### WORK REQUIRED
The whole listing below is to be returned without alteration.

### ENTRIES SHOWN
=-=-=

(** What a push does to the block tree, by return code. *)
Lemma push_grow b db :
  Inv db → Top db → numbered b → distinct (λ x, x = b ∨ held db x) →
  ∃ code db', pushBlock b db = Ok (code, db') ∧ Inv db' ∧ branches db ⊆ branches db' ∧ Top db' ∧
    start db' = start db ∧ code ≠ RTInvalid ∧
    match code with
    | RTPushedOnMain => head db' = Id b ∧ Previous b = head db ∧ branches db !! Id b = None ∧
        branches db' = <[Id b := b]> (branches db) ∧ detachedLink db' = detachedLink db
    | RTPushedOnFork => Previous b ≠ head db ∧
        ∀ x y, branches db' !! x = Some y → Previous y = head db → False
    | _ => branches db' = branches db ∧ head db' = head db
    end.
Proof.
  intros HI HTop Hnb HP. pose proof (proj1 HI) as HT.
  destruct (push_spec b db HI Hnb) as (code & db' & E & HI' & _ & Hs & _).
  exists code, db'. split; [done|]. split; [done|]. revert E.
  destruct HI as (_ & HD & HW). pose proof (numbered_num b Hnb) as Hn. unfold numbered in Hnb.
  pose proof (head_range _ HT) as Hr. assert (maxNum = 9223372036854775808) as Hmx by done.
  unfold pushBlock. cbn [Illegal].
  assert ((size (branches db) =? 0)%nat = false) as ->.
  { apply Nat.eqb_neq. intros E%map_size_empty_inv. destruct (inv_head db HT) as [hb Hh].
    by rewrite E, lookup_empty in Hh. }
  case_bool_decide as Hdup; [by intros [= <- <-]|].
  destruct ((_ <? _) || _ || _) eqn:Eout; [by intros [= <- <-]|].
  apply orb_false_iff in Eout as [[E1 E2]%orb_false_iff E3]. pose proof (inv_start db HT).
  apply Z.leb_gt in E2, E3. apply Z.ltb_ge in E1. rewrite wrap64_id in E1, E3 by zlia.
  rewrite (inv_len db HT) in E3. case_bool_decide as Hprev.
  2:{ intros [= <- <-]. split_and!; try done. destruct HTop as [Hk Hw]. split; [done|]. simpl.
      intros p w [[_ <-]|[_ Hp]]%lookup_insert_Some; eauto. }
  assert (attachable b db) as Hatt by (split_and!; done || (assert (width = 2049) by done; lia)).
  destruct (attach_spec b db HT Hatt) as (db1 & Ea & HT1 & _). rewrite Ea. simpl.
  destruct (attach_grow _ b db db1 HT HTop HP) as (Hsub & HTop1 & Hb1 & Hs1 & Hd1 & Hh1); [by left|by right|lia|done|].
  destruct (pushDetached (Id b) db1) as [db2|] eqn:Ed; [|done]. simpl. intros [= <- <-].
  assert (is_Some (branches db1 !! Id b)) as Hkb by (rewrite Hb1, lookup_insert_eq; eauto).
  destruct (pushDetached_grow (λ x, x = b ∨ held db x) (size (detachedLink db1)) (Id b) db1 db2 HT1 HTop1) as (Hsub2 & HTop2 & _ & K2 & _);
    [|done| |done|exact Ed|].
  { intros p w Hp. rewrite Hd1 in Hp. rewrite Hs1. by apply HD. }
  { intros x [[y Hy]|[p Hp]].
    - rewrite Hb1 in Hy. apply lookup_insert_Some in Hy as [[_ <-]|[_ Hy]]; [by left|]. right; left; eauto.
    - rewrite Hd1 in Hp. right; right; eauto. }
  split_and!; [by etrans|done|done|by case_bool_decide|].
  case_bool_decide as Hm.
  - assert (detachedLink db1 !! Id b = None) as Hnone.
    { apply eq_None_not_Some. intros [w Hw]. rewrite Hd1 in Hw. pose proof (top_waiting _ HTop _ _ Hw).
      destruct (HD _ _ Hw) as (_ & ? & _). rewrite <- Hm in *. lia. }
    assert (db2 = db1) as ->.
    { unfold pushDetached in Ed. destruct (size (detachedLink db1)); simpl in Ed; rewrite Hnone in Ed; by injection Ed. }
    rewrite Hh1, Hn, <- Hm, Z.eqb_refl. split_and!; try done. by apply eq_None_not_Some.
  - split; [congruence|]. intros x y Hy Hpy. destruct (K2 _ _ Hy) as [[z Hz]|[p Hp]].
    + rewrite Hb1 in Hz. apply lookup_insert_Some in Hz as [[_ <-]|[_ Hz]]; [congruence|].
      pose proof (top_known _ HTop z ltac:(eauto)). pose proof (inv_succ _ HT _ _ Hz). rewrite Hpy in *. lia.
    + rewrite Hd1 in Hp. destruct (HD _ _ Hp) as (<- & _). rewrite Hpy in Hp.
      apply (HW (head db)); [eauto|]. apply (inv_head _ HT).
Qed.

=-=-=

### EXERCISE RESPONSE
(** What a push does to the block tree, by return code. *)
Lemma push_grow b db :
  Inv db → Top db → numbered b → distinct (λ x, x = b ∨ held db x) →
  ∃ code db', pushBlock b db = Ok (code, db') ∧ Inv db' ∧ branches db ⊆ branches db' ∧ Top db' ∧
    start db' = start db ∧ code ≠ RTInvalid ∧
    match code with
    | RTPushedOnMain => head db' = Id b ∧ Previous b = head db ∧ branches db !! Id b = None ∧
        branches db' = <[Id b := b]> (branches db) ∧ detachedLink db' = detachedLink db
    | RTPushedOnFork => Previous b ≠ head db ∧
        ∀ x y, branches db' !! x = Some y → Previous y = head db → False
    | _ => branches db' = branches db ∧ head db' = head db
    end.
Proof.
  intros HI HTop Hnb HP. pose proof (proj1 HI) as HT.
  destruct (push_spec b db HI Hnb) as (code & db' & E & HI' & _ & Hs & _).
  exists code, db'. split; [done|]. split; [done|]. revert E.
  destruct HI as (_ & HD & HW). pose proof (numbered_num b Hnb) as Hn. unfold numbered in Hnb.
  pose proof (head_range _ HT) as Hr. assert (maxNum = 9223372036854775808) as Hmx by done.
  unfold pushBlock. cbn [Illegal].
  assert ((size (branches db) =? 0)%nat = false) as ->.
  { apply Nat.eqb_neq. intros E%map_size_empty_inv. destruct (inv_head db HT) as [hb Hh].
    by rewrite E, lookup_empty in Hh. }
  case_bool_decide as Hdup; [by intros [= <- <-]|].
  destruct ((_ <? _) || _ || _) eqn:Eout; [by intros [= <- <-]|].
  apply orb_false_iff in Eout as [[E1 E2]%orb_false_iff E3]. pose proof (inv_start db HT).
  apply Z.leb_gt in E2, E3. apply Z.ltb_ge in E1. rewrite wrap64_id in E1, E3 by zlia.
  rewrite (inv_len db HT) in E3. case_bool_decide as Hprev.
  2:{ intros [= <- <-]. split_and!; try done. destruct HTop as [Hk Hw]. split; [done|]. simpl.
      intros p w [[_ <-]|[_ Hp]]%lookup_insert_Some; eauto. }
  assert (attachable b db) as Hatt by (split_and!; done || (assert (width = 2049) by done; lia)).
  destruct (attach_spec b db HT Hatt) as (db1 & Ea & HT1 & _). rewrite Ea. simpl.
  destruct (attach_grow _ b db db1 HT HTop HP) as (Hsub & HTop1 & Hb1 & Hs1 & Hd1 & Hh1); [by left|by right|lia|done|].
  destruct (pushDetached (Id b) db1) as [db2|] eqn:Ed; [|done]. simpl. intros [= <- <-].
  assert (is_Some (branches db1 !! Id b)) as Hkb by (rewrite Hb1, lookup_insert_eq; eauto).
  destruct (pushDetached_grow (λ x, x = b ∨ held db x) (size (detachedLink db1)) (Id b) db1 db2 HT1 HTop1) as (Hsub2 & HTop2 & _ & K2 & _);
    [|done| |done|exact Ed|].
  { intros p w Hp. rewrite Hd1 in Hp. rewrite Hs1. by apply HD. }
  { intros x [[y Hy]|[p Hp]].
    - rewrite Hb1 in Hy. apply lookup_insert_Some in Hy as [[_ <-]|[_ Hy]]; [by left|]. right; left; eauto.
    - rewrite Hd1 in Hp. right; right; eauto. }
  split_and!; [by etrans|done|done|by case_bool_decide|].
  case_bool_decide as Hm.
  - assert (detachedLink db1 !! Id b = None) as Hnone.
    { apply eq_None_not_Some. intros [w Hw]. rewrite Hd1 in Hw. pose proof (top_waiting _ HTop _ _ Hw).
      destruct (HD _ _ Hw) as (_ & ? & _). rewrite <- Hm in *. lia. }
    assert (db2 = db1) as ->.
    { unfold pushDetached in Ed. destruct (size (detachedLink db1)); simpl in Ed; rewrite Hnone in Ed; by injection Ed. }
    rewrite Hh1, Hn, <- Hm, Z.eqb_refl. split_and!; try done. by apply eq_None_not_Some.
  - split; [congruence|]. intros x y Hy Hpy. destruct (K2 _ _ Hy) as [[z Hz]|[p Hp]].
    + rewrite Hb1 in Hz. apply lookup_insert_Some in Hz as [[_ <-]|[_ Hz]]; [congruence|].
      pose proof (top_known _ HTop z ltac:(eauto)). pose proof (inv_succ _ HT _ _ Hz). rewrite Hpy in *. lia.
    + rewrite Hd1 in Hp. destruct (HD _ _ Hp) as (<- & _). rewrite Hpy in Hp.
      apply (HW (head db)); [eauto|]. apply (inv_head _ HT).
Qed.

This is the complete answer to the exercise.